Lemma workload_store_errors_are_logged_witness :
  logged ErrPool (emitted handleDBRead (world (shop [false; true]) [])) /\
  logged ErrPool (emitted handleDBWrite (world (shop [false; false; true]) [2%N; 41%N])).
Proof.
  split.
  - apply (workload_store_errors_are_logged (world (shop [false; true]) []) ErrPool).
    vm_compute. left. reflexivity.
  - apply (workload_store_errors_are_logged (world (shop [false; false; true]) [2%N; 41%N]) ErrPool).
    vm_compute. left. reflexivity.
Defined.

(** C6, at a store whose third call (the insert of the Order) fails: the
    write-workload handler logs the error, goes on, and the caller receives
    the confirmation page with status 200 instead of a server error. *)
Lemma handleDBWrite_store_error_answered_with_200 :
  let evs := emitted handleDBWrite (world (shop [false; false; true]) [2%N; 41%N]) in
  store_errors evs = [ErrPool] /\
  status_of evs = Some StatusOK /\
  status_of evs <> Some StatusInternalServerError /\
  renders evs
  = [("write.html",
      WriteData "Swift Gadget" "Ada Lovelace" 3 (3 * price_1_10)%float 42 "Lorem ipsum.")].
Proof.
  vm_compute. repeat split; try reflexivity. discriminate.
Qed.

(** ** The schema and the endpoints of setup and seed *)

Section Setup.
Context {DB G : Type} {pg : PgDB DB} {fk : Faker G}.
Lemma sumTokens_untouched (runId : Id) (todo : list StepExecution) (rest : list Step) :
  Forall2 (untouched runId) todo rest ->
  forall start, sumTokens start todo = start.
Proof.
  unfold sumTokens. induction 1 as [|se step todo rest Hu _ IH]; intros start; cbn [foldl];
    [reflexivity |].
  destruct Hu as (_ & _ & _ & _ & _ & _ & _ & Ht). rewrite Ht, Z.add_0_r. apply IH.
Qed.

Lemma executed_untouched (runId : Id) (todo : list StepExecution) (rest : list Step) :
  Forall2 (untouched runId) todo rest -> executed todo = [].
Proof.
  unfold executed. induction 1 as [|se step todo rest Hu _ IH]; cbn [List.filter];
    [reflexivity |].
  destruct Hu as (_ & _ & Hs & _). rewrite Hs. cbn. exact IH.
Qed.

(** The records and the totals of a run whose records are in place, as in
    [executeStepsFrom_trace]. *)
Lemma executeStepsFrom_ledger (runId : Id) (rest : list Step) :
  forall (i : nat) (ctx : string) (totalCost : float) (totalTokens : Z) (s : State)
         (pre todo : list StepExecution),
    step_executions (data s) = pre ++ todo ->
    Forall2 (untouched runId) todo rest ->
    NoDup (map step_id rest) ->
    NoDup (map se_id todo) ->
    Forall (fun y => forall t, t ∈ todo -> se_id y <> se_id t) pre ->
    Forall (fun y => forall step, step ∈ rest ->
                       ~ (se_run_id y = runId /\ se_step_id y = step_id step)) pre ->
    exists s' ses status now,
      executeStepsFrom RegExp_new completion clock wsServer runId rest i ctx totalCost
        totalTokens s = (Finished, s')
      /\ step_executions (data s') = pre ++ ses
      /\ Forall2 Recorded ses rest
      /\ runs (data s')
         = runs (updateRun runId
                   (terminal status now (sumCosts totalCost (executed ses))
                      (sumTokens totalTokens ses))
                   (data s)).
Proof.
  induction rest as [|step rest IH];
    intros i ctx totalCost totalTokens s pre todo Hd Htodo Hsteps Hids Hpre_id Hpre_key.
  - apply Forall2_nil_inv_r in Htodo as ->.
    cbn [executeStepsFrom]. unfold bind.
    destruct (completeRun_spec clock wsServer runId totalCost totalTokens s)
      as (s' & now & E & Hdata & Hact & Hid).
    rewrite E. cbn [ret].
    destruct (updateRun_others runId (terminal RunCompleted now totalCost totalTokens) (data s))
      as (Hw & Hst & Hse).
    exists s', [], RunCompleted, now.
    split_and!; [reflexivity | | constructor |]; rewrite Hdata; [congruence | reflexivity].
  - apply Forall2_cons_inv_r in Htodo as (se0 & todo' & Hu0 & Htodo & ->).
    pose proof Hu0 as (Hrun0 & Hstep0 & Hst0 & _).
    change (map step_id (step :: rest)) with (step_id step :: map step_id rest) in Hsteps.
    change (map se_id (se0 :: todo')) with (se_id se0 :: map se_id todo') in Hids.
    apply NoDup_cons in Hsteps as [Hstep_new Hsteps].
    apply NoDup_cons in Hids as [Hid_new Hids].
    assert (Hpre_ne : Forall (fun y => se_id y <> se_id se0) pre).
    { eapply Forall_impl; [exact Hpre_id |]. intros y Hy. apply Hy. left. }
    cbn [executeStepsFrom]. unfold bind at 1. cbn [get_data].
    rewrite (getStepExecution_middle runId (step_id step) (data s) pre se0 todo' Hd);
      [| | exact Hrun0 | exact Hstep0].
    2:{ eapply Forall_impl; [exact Hpre_key |]. intros y Hy.
        specialize (Hy step (list_elem_of_here _ _)).
        destruct (Nat.eqb_spec (se_run_id y) runId), (Nat.eqb_spec (se_step_id y) (step_id step));
          cbn; auto. exfalso. auto. }
    unfold bind at 1. unfold Date_now at 1.
    unfold bind at 1. unfold db_updateStepExecution at 1, bind at 1, get_data, set_data.
    cbn [data activeRuns sent next_uuid provider_calls clock_reads].
    match goal with |- context [updateStepExecution (se_id se0) ?f (data s)] =>
      set (f1 := f);
      rewrite (updateStepExecution_middle (se_id se0) f1 (data s) pre se0 todo' Hd Hpre_ne
                 eq_refl)
    end.
    unfold bind at 1.
    match goal with |- context [broadcast clock wsServer runId ?e ?s0] =>
      pose proof (broadcast_store clock wsServer runId e s0) as (B1 & B2 & B3);
      destruct (broadcast clock wsServer runId e s0) as [[] s2] end.
    cbn [snd data activeRuns next_uuid] in B1, B2, B3.
    unfold bind at 1.
    destruct (attemptLoop_spec RegExp_new completion clock wsServer runId step ctx
                (loopFuel step) (mkAttempts false EmptyString EmptyString 0 0%float 0) s2)
      as (a & s3 & E & (L1 & L2 & L3) & Hexit & Hle & Hmax & Hfirst & Hpass).
    { unfold loopFuel. cbn [a_attempts]. lia. }
    rewrite E. cbn [a_attempts a_passed] in Hexit, Hle, Hmax, Hfirst, Hpass.
    unfold bind at 1. unfold Date_now at 1.
    unfold bind at 1. unfold db_updateStepExecution at 1, bind at 1, get_data, set_data.
    cbn [data activeRuns sent next_uuid provider_calls clock_reads].
    assert (Hd3 : step_executions (data s3) = pre ++ f1 se0 :: todo').
    { rewrite L1, B1. reflexivity. }
    match goal with |- context [updateStepExecution (se_id se0) ?f (data s3)] =>
      set (f2 := f);
      rewrite (updateStepExecution_middle (se_id se0) f2 (data s3) pre (f1 se0) todo' Hd3
                 Hpre_ne eq_refl)
    end.
    set (se' := f2 (f1 se0)).
    destruct (a_passed a) eqn:Hp.
    + unfold bind at 1.
      match goal with |- context [broadcast clock wsServer runId ?e ?s0] =>
        pose proof (broadcast_store clock wsServer runId e s0) as (C1 & C2 & C3);
        destruct (broadcast clock wsServer runId e s0) as [[] s4] end.
      cbn [snd data activeRuns next_uuid] in C1, C2, C3.
      destruct (IH (S i) (Criteria.extractContext (lastOutput a) (context_mode step))
                  (totalCost + stepCost a)%float (totalTokens + stepTokens a) s4
                  (pre ++ [se']) todo')
        as (s' & ses & status & now & E' & Hses & Hrec & Hruns).
      * rewrite C1. cbn [step_executions]. now rewrite <- app_assoc.
      * exact Htodo.
      * exact Hsteps.
      * exact Hids.
      * apply Forall_app. split.
        -- eapply Forall_impl; [exact Hpre_id |]. intros y Hy t0 Ht. apply Hy. now right.
        -- constructor; [| constructor]. intros t0 Ht Heq. apply Hid_new.
           subst se' f2 f1. cbn [se_id] in Heq. rewrite Heq.
           apply list_elem_of_fmap. now exists t0.
      * apply Forall_app. split.
        -- eapply Forall_impl; [exact Hpre_key |]. intros y Hy st0 Hst0'. apply Hy. now right.
        -- constructor; [| constructor]. intros st0 Hin [_ Heq]. apply Hstep_new.
           subst se' f2 f1. cbn [se_step_id] in Heq. rewrite <- Hstep0, Heq.
           apply list_elem_of_fmap. now exists st0.
      * exists s', (se' :: ses), status, now.
        split_and!.
        -- exact E'.
        -- rewrite Hses. now rewrite <- app_assoc.
        -- constructor; [| exact Hrec]. unfold Recorded. subst se' f2 f1.
           cbn [se_status error attempts]. split; [reflexivity | lia].
        -- rewrite Hruns.
           replace (sumCosts totalCost (executed (se' :: ses)))
             with (sumCosts (totalCost + stepCost a)%float (executed ses)) by reflexivity.
           replace (sumTokens totalTokens (se' :: ses))
             with (sumTokens (totalTokens + stepTokens a) ses) by reflexivity.
           apply updateRun_same_runs. rewrite C1. cbn [runs]. now rewrite L1, B1.
    + unfold bind at 1.
      match goal with |- context [broadcast clock wsServer runId ?e ?s0] =>
        pose proof (broadcast_store clock wsServer runId e s0) as (C1 & C2 & C3);
        destruct (broadcast clock wsServer runId e s0) as [[] s4] end.
      cbn [snd data activeRuns next_uuid] in C1, C2, C3.
      unfold bind at 1.
      destruct (failRun_spec clock wsServer runId (stepFailedMessage step (lastError a))
                  (totalCost + stepCost a)%float (totalTokens + stepTokens a) s4)
        as (s' & now & E' & Hdata & Hact & Hid).
      rewrite E'. cbn [ret].
      destruct (updateRun_others runId
                  (terminal RunFailed now (totalCost + stepCost a)%float
                     (totalTokens + stepTokens a)) (data s4)) as (Hw & Hst & Hse).
      exists s', (se' :: todo'), RunFailed, now.
      split_and!.
      * reflexivity.
      * rewrite Hdata, Hse, C1. reflexivity.
      * constructor.
        -- unfold Recorded. subst se' f2 f1. cbn [se_status error attempts].
           split; [eexists; reflexivity |]. destruct Hexit as [? | Hexit]; [discriminate | lia].
        -- eapply Forall2_impl; [exact Htodo |]. intros se step' Hu. unfold Recorded.
           destruct Hu as (_ & _ & -> & ? & ? & ? & ? & ?). now split_and!.
      * rewrite Hdata.
        replace (sumCosts totalCost (executed (se' :: todo')))
          with (totalCost + stepCost a)%float.
        2:{ unfold executed. cbn [List.filter]. subst se' f2 f1. cbn [se_status].
            change (negb (bool_decide (Failed = Pending))) with true. cbn iota.
            fold (executed todo'). rewrite (executed_untouched runId todo' rest Htodo).
            reflexivity. }
        replace (sumTokens totalTokens (se' :: todo'))
          with (totalTokens + stepTokens a).
        2:{ change (sumTokens totalTokens (se' :: todo'))
              with (sumTokens (totalTokens + stepTokens a) todo').
            symmetry. eapply sumTokens_untouched. exact Htodo. }
        apply updateRun_same_runs. rewrite C1. cbn [runs]. now rewrite L1, B1.
Qed.

End LedgerFacts.


Section LedgerOfRun.

Import Db Executor Spec Ledger.

Variable RegExp_new : string -> string -> Completion (string -> bool).
Variable completion : nat -> string -> string -> Completion ProviderResult.
Variable clock : nat -> Instant.
Variable wsServer : option (nat -> list Client).

Lemma execute_ledger (workflowId : Id) (s0 : State) (runId : Id) (o : option Outcome)
    (s' : State) :
  fresh_ids s0 -> distinct_steps s0 ->
  execute RegExp_new completion clock wsServer workflowId s0 = ((Return runId, o), s') ->
  Forall2 Recorded (stepExecutionsOf runId (data s')) (getWorkflowSteps workflowId (data s0))
  /\ exists r,
      getRun runId (data s') = Some r
      /\ total_tokens r = sumTokens 0 (stepExecutionsOf runId (data s'))
      /\ total_cost r = sumCosts 0%float (executed (stepExecutionsOf runId (data s'))).
Proof.
  intros [Hruns Hses] Hdistinct Hexec.
  unfold execute, bind in Hexec.
  pose proof (start_spec clock workflowId s0) as Hstart.
  destruct (getWorkflow workflowId (data s0)) as [workflow|].
  2:{ rewrite Hstart in Hexec. discriminate. }
  pose proof (getWorkflowSteps_distinct workflowId (data s0) Hdistinct) as Hnd.
  destruct (getWorkflowSteps workflowId (data s0)) as [|step0 steps0] eqn:Hsteps.
  { rewrite Hstart in Hexec. discriminate. }
  destruct Hstart as (s1 & now & E1 & Hd1 & Ha1 & Hn1).
  rewrite E1 in Hexec. unfold background, bind, executeSteps in Hexec.
  destruct (executeStepsFrom_ledger RegExp_new completion clock wsServer (next_uuid s0)
              (step0 :: steps0) 0%nat EmptyString 0%float 0 s1
              (step_executions (data s0))
              (pendingRecords (S (next_uuid s0)) (next_uuid s0) (step0 :: steps0)))
    as (s2 & ses & status & now' & E2 & Hses2 & Hrec & Hruns2).
  - rewrite Hd1. reflexivity.
  - apply pendingRecords_untouched.
  - exact Hnd.
  - apply pendingRecords_ids.
  - eapply Forall_impl; [exact Hses |]. intros y [Hy _] t0 Ht.
    destruct (pendingRecords_ids (S (next_uuid s0)) (next_uuid s0) (step0 :: steps0))
      as [Hge _].
    eapply Forall_forall in Hge; [| exact Ht]. cbv beta in Hge. lia.
  - eapply Forall_impl; [exact Hses |]. intros y [_ Hy] st0 _ [Heq _]. rewrite Heq in Hy. lia.
  - rewrite E2 in Hexec. cbn [ret] in Hexec. injection Hexec as <- <- <-.
    assert (Hof : stepExecutionsOf (next_uuid s0) (data s2) = ses).
    { unfold stepExecutionsOf. rewrite Hses2.
      rewrite List.filter_app, filter_none, filter_all; [reflexivity | |].
      - destruct (executeStepsFrom_trace RegExp_new completion clock wsServer (next_uuid s0)
                    (step0 :: steps0) 0%nat EmptyString 0%float 0 s1
                    (step_executions (data s0))
                    (pendingRecords (S (next_uuid s0)) (next_uuid s0) (step0 :: steps0)))
          as (s2' & ses' & ? & ? & ? & ? & E2' & Hses2' & Hrun2 & _).
        + rewrite Hd1. reflexivity.
        + apply pendingRecords_steps.
        + exact Hnd.
        + apply pendingRecords_ids.
        + eapply Forall_impl; [exact Hses |]. intros y [Hy _] t0 Ht.
          destruct (pendingRecords_ids (S (next_uuid s0)) (next_uuid s0) (step0 :: steps0))
            as [Hge _].
          eapply Forall_forall in Hge; [| exact Ht]. cbv beta in Hge. lia.
        + eapply Forall_impl; [exact Hses |]. intros y [_ Hy] st0 _ [Heq _].
          rewrite Heq in Hy. lia.
        + rewrite E2 in E2'. injection E2' as <-. rewrite Hses2 in Hses2'.
          apply app_inv_head in Hses2' as <-.
          eapply Forall_impl; [exact Hrun2 |]. intros se Hse. cbn. now apply Nat.eqb_eq.
      - eapply Forall_impl; [exact Hses |]. intros se [_ Hse]. cbv beta.
        apply Nat.eqb_neq. lia. }
    rewrite Hof. split; [exact Hrec |].
    exists (terminal status now' (sumCosts 0%float (executed ses)) (sumTokens 0 ses)
              (mkRun (next_uuid s0) workflowId RunRunning now None 0%float 0)).
    split; [| split; reflexivity].
    unfold getRun. rewrite Hruns2.
    match goal with |- find _ (runs (updateRun ?id ?f ?d)) = _ =>
      change (find (fun r => Nat.eqb (run_id r) id) (runs (updateRun id f d)))
        with (getRun id (updateRun id f d)) end.
    rewrite getRun_updateRun by reflexivity.
    unfold getRun, find. rewrite Hd1. cbn [runs].
    rewrite find_middle; [reflexivity | | cbn; apply Nat.eqb_refl].
    eapply Forall_impl; [exact Hruns |]. intros r Hr. cbv beta in *. apply Nat.eqb_neq. lia.
Qed.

▸ **PROBLEM DESCRIPTION**
Go through the material above and output exactly the lines from the one containing "(loopFuel step) (mkAttempts" through the one containing "set (f2 := f);".

▸ **RESPONSE BOX**
                (loopFuel step) (mkAttempts false EmptyString EmptyString 0 0%float 0) s2)
      as (a & s3 & E & (L1 & L2 & L3) & Hexit & Hle & Hmax & Hfirst & Hpass).
    { unfold loopFuel. cbn [a_attempts]. lia. }
    rewrite E. cbn [a_attempts a_passed] in Hexit, Hle, Hmax, Hfirst, Hpass.
    unfold bind at 1. unfold Date_now at 1.
    unfold bind at 1. unfold db_updateStepExecution at 1, bind at 1, get_data, set_data.
    cbn [data activeRuns sent next_uuid provider_calls clock_reads].
    assert (Hd3 : step_executions (data s3) = pre ++ f1 se0 :: todo').
    { rewrite L1, B1. reflexivity. }
    match goal with |- context [updateStepExecution (se_id se0) ?f (data s3)] =>
      set (f2 := f);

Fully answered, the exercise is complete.